If you met me (well, some of you have!) you would probably put me down as a fairly confident person - which I am, up to a point. But there are always issues which lurk in my subconscious, and which would tend to push my panic button.
Whilst I am happy to drive long distances, I'm not at my happiest driving on motorways, and joining a busy motorway - especially the M25 - requires me to take my fears and shove them in a mental cupboard before I can cope with it. Driving on the M6 around Manchester's not too much fun either. I once had a panic attack as I joined the M25 as I had got myself so worked up, and believe me, it is not an experience I would want to repeat. However, once I have actually "done the deed", my confidence levels soar. When I got back from driving up to Aberdeenshire and back for an Archaeological Dig, I had so much confidence that I volunteered to collect my m-in-law from Essex, and coped admirably with the dreaded M25.

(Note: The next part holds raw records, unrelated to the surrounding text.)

(** The joined path is rooted exactly when the group followed by the path
    is. *)
Lemma Join_rooted (g p : string) :
  rooted_path (Join [g; p]) <-> rooted_path (g ++ p).
Proof.
  unfold rooted_path. rewrite !head_slash, Join_two, join_two.
  destruct g as [|a g].
  - change ("" ++ p)%string with p.
    destruct p as [|b p]; [reflexivity|]. cbn [list_ascii_of_string].
    rewrite clean_first. cbn. split; congruence.
  - change (String a g ++ p)%string with (String a (g ++ p)).
    cbn [list_ascii_of_string app].
    rewrite clean_first. cbn. split; congruence.
Qed.

End PathMore.

Section PrefixMore.

Context {Request World Duration PrivateKeyConf : Type}.

(** X7. After [WithPrefix(group)] the path of a route is empty only if the
    group and the route's path were both empty; in every other case the
    route has a path of at least one byte. *)
Theorem WithPrefix_empty_path
        (group : string)
        (r : @featuredRoutes Request World Duration PrivateKeyConf) :
  exists r',
    WithPrefix group r = Done tt r'
    /\ Forall2 (fun rt rt' : @Route Request World =>
                  Path rt' = ""%string
                  <-> group = ""%string /\ Path rt = ""%string)
               (routes r) (routes r').
Proof.
  eexists. split; [apply WithPrefix_run|].
  cbn [routes set_routes].
  induction (routes r) as [|rt xs IH]; cbn [map]; constructor; [|exact IH].
  apply Join_empty.
Qed.

(** X8. After [WithPrefix(group)] the path of a route starts with a
    separator exactly when the group followed by the route's path does: a
    group that starts with a separator gives rooted paths, and an empty
    group keeps rooted paths rooted and the others not. *)
Theorem WithPrefix_rooted
        (group : string)
        (r : @featuredRoutes Request World Duration PrivateKeyConf) :
  exists r',
    WithPrefix group r = Done tt r'
    /\ Forall2 (fun rt rt' : @Route Request World =>
                  rooted_path (Path rt') <-> rooted_path (group ++ Path rt))
               (routes r) (routes r').
Proof.
  eexists. split; [apply WithPrefix_run|].
  cbn [routes set_routes].
  induction (routes r) as [|rt xs IH]; cbn [map]; constructor; [|exact IH].
  apply Join_rooted.
Qed.
Lemma anonymize_all_ok (ids : list string) (judges : gmap string string) :
  judges_ok judges →
  let '(aliases, judges') := anonymize_all ids judges in
  judges_ok judges' ∧ judges ⊆ judges'
  ∧ length aliases = length ids
  ∧ dom judges' = list_to_set ids ∪ dom judges
  ∧ ∀ i id alias, ids !! i = Some id → aliases !! i = Some alias →
                  judges' !! id = Some alias.
Proof.
  revert judges. induction ids as [|id ids IH]; intros judges Hok.
  - cbn. split; [done|]. split; [done|]. split; [done|].
    split; [by rewrite (left_id_L ∅ (∪))|]. by intros i ??.
  - cbn [anonymize_all].
    pose proof (anonymize_judge_ok id judges Hok) as H1.
    destruct (anonymize_judge id judges) as [alias judges1].
    destruct H1 as (Hok1 & Hsub1 & Hid & Hdom1).
    specialize (IH judges1 Hok1).
    destruct (anonymize_all ids judges1) as [aliases judges2].
    destruct IH as (Hok2 & Hsub2 & Hlen & Hdom2 & Hall).
    split; [done|]. split; [by etrans|]. split; [by cbn; rewrite Hlen|].
    split.
    + rewrite Hdom2, Hdom1. cbn [list_to_set].
      rewrite (assoc_L (∪)). f_equal. apply (comm_L (∪)).
    + intros [|i] id' alias'; cbn.
      * intros [= <-] [= <-]. by eapply lookup_weaken.
      * apply Hall.
Qed.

How easy it is, however, to persuade yourself that you really CANNOT do something - can't deal with a new piece of equipment - in fact, this post has been prompted by a new follower of mine, the Village Queen over at Butterhill Dreaming, who had been putting off using a new gizmo and when she finally got around to it, wished she'd not left it so long as it saved her so much time and effort!
When your confidence takes a knock or when a family member makes pointed remarks about your inability to programme a recording on Sky, or even use the DVD player (you know who you are!!) then you begin to believe this propoganda! Now and then I force myself to get out of my comfort zone - and though it is a trite and over-used expression it is very apt - and sometimes I surprise myself that I CAN actually manage. I'm not the prisoner I sometimes think I am!